I began mourning and grieving my mom, I suffered severe insomnia and lost weight drastically.
Don’t Shy Away From Grief
I mourned my mom for a year, I hated Tuesday and became jealous of people who still had mothers of their own.
A lot of Christian think it’s a sin to mourn for a long time. My advice to anyone who has lost a loved one, take your time and seek bereavement counselling when you are ready. Do not let anyone rush you or put a timeline to when you have to stop mourning or grieving.
You would know once the pain from the loss has reduced, I stopped crying whenever I looked at my mom’s pictures and I was able to talk about my mom and still smile.
When Grief Becomes Physical
A month after the burial, I noticed my hair was falling off my head and I looked so pale, frail and emotional about everything.

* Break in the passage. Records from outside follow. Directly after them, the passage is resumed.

(** C39. Whatever statement fails and wherever the process dies, what is on disk after a run is
    what was there with the first so many of the missing migrations applied, each whole: its script
    to the end together with its row.  A run that answers Ok applied all of them, and the store
    is then this build's: every script recorded with its checksum, no row failed or unknown.  A
    refusal says truly why: a failed row or a version this build does not know stops it before
    anything is applied, a changed checksum or a failing script where it stands. *)
Theorem migrations_whole lock c :
  in_transaction c = None -> NoDup (version <$> up SQLITE_MIGRATOR) ->
  let '(r, c') := apply_pending lock c in
  exists l1 l2, pending (content (stored c)) = l1 ++ l2 /\ stepped_all l1 (content (stored c)) (content (stored c')) /\
    pending (content (stored c')) = l2 /\
    match r with
    | Ok _ => l2 = [] /\ current (content (stored c'))
    | Err e => refused (content (stored c)) l2 e
    end.
Proof using Type.
  intros Hc Hnd. pose proof (apply_pending_spec lock c Hc Hnd) as Hw. destruct (apply_pending lock c) as [r c'].
  destruct Hw as (l1 & l2 & Hp & Hs & Hr). exists l1, l2. split_and!; [done..| |done]. by eapply stepped_all_pending.
Qed.

(** ** Runs after one another *)

Lemma stepped_det l x y z : stepped_all l x y -> stepped_all l x z -> y = z.
Proof using Type.
  revert x. induction l as [|m l IH]; intros x; cbn; [by intros <- <-|].
  intros (u & (_ & Hs & Hu) & Hy) (w & (_ & Hs' & Hw) & Hz). apply (IH u); [done|].
  replace u with w; [done|]. destruct u, w. cbn in *. congruence.
Qed.

Lemma stepped_split l1 l2 x y : stepped_all (l1 ++ l2) x y <-> exists z, stepped_all l1 x z /\ stepped_all l2 z y.
Proof using Type. revert x. induction l1 as [|m l1 IH]; intros x; cbn; [|setoid_rewrite IH]; naive_solver. Qed.

(** Nothing recorded is failed, unknown or changed. *)
Definition acceptable (x : gmap Z AppliedRow * D) : Prop :=
  (forall v row, x.1 !! v = Some row -> success row = true /\ known v = true) /\
  (forall m row, m ∈ up SQLITE_MIGRATOR -> x.1 !! version m = Some row -> row_checksum row = checksum m).
Definition kinds (ps : list part) : list kind := fst <$> ps.

(** ** A call in closed form

    Running a method body on a receiver that exists gives one of three
    results: the order check throws (heap untouched), the duplicate check
    throws (the new object is left behind, unreachable), or the new builder
    is returned. *)

(** The occurrence counter a method increments, if it has one. *)
Definition counter (k : kind) (h : heap) (this : ref) : option Z :=
  match k with
  | KElement => Some (get_elementOrder h this)
  | KId => Some (get_idOrder h this)
  | KPseudoElement => Some (get_pseudoOrder h this)
  | KClass | KAttr | KPseudoClass => None
  end.

(** The new object at the moment the duplicate check throws; [c] is the
    incremented counter. *)
Definition discarded (k : kind) (c : Z) : builder_obj :=
  match k with
  | KElement => BuilderObj None (Some c) None None None
  | KId => BuilderObj None None (Some c) None (Some 2)
  | KPseudoElement => BuilderObj None None None (Some c) (Some 6)
  | KClass | KAttr | KPseudoClass => empty_obj
  end.

(** The new object when the method returns it. *)
Definition built (k : kind) (this : ref) (v : string) (h : heap)
    : builder_obj :=
  let s := get_resultString h this in
  match k with
  | KElement =>
      BuilderObj (Some (root_resultString (root h) +:+ (s +:+ v)))
                 (Some (get_elementOrder h this + 1)) None None None
  | KId =>
      BuilderObj (Some (s +:+ "#" +:+ v)) None
                 (Some (get_idOrder h this + 1)) None (Some 2)
  | KClass => BuilderObj (Some (s +:+ "." +:+ v)) None None None (Some 3)
  | KAttr =>
      BuilderObj (Some (s +:+ "[" +:+ v +:+ "]")) None None None (Some 4)
  | KPseudoClass =>
      BuilderObj (Some (s +:+ ":" +:+ v)) None None None (Some 5)
  | KPseudoElement =>
      BuilderObj (Some (s +:+ "::" +:+ v)) None None
                 (Some (get_pseudoOrder h this + 1)) (Some 6)
  end.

A hug and I was crying, watching a movie: I was crying
Bereavement counselling became my best friend and it helped me express how I was felt on the inside.
Becoming Close To The Second Parent After A Loss
when I lost my mom, I realized I wanted my dad more than ever. He suddenly became my companion and support system. Speaking to him, made me feel the bond I had with my mom alive.
Panic Attack And Fear Became A Second Nature.
I became so scared of losing the people I loved and every phone call triggered fear and I panicked at every news.
It Takes A Village
From experience, so many people would say the wrong thing when you’re mourning but the truth is, they mean well. Don’t take it to heart.
Out of all my friends, one friend stood out, she was kind with her words and with time I felt safe in speaking out about my pain, she became a safe place.
Genuine words of hope can help a person who is grieving find peace and hope of doing the things, they once loved.
Reaching out to people who I heard lost a parent helped me heal. I understood their pain and followed up with them.
As the days went by, thinking of mom brought less pain and I found the strength to live again.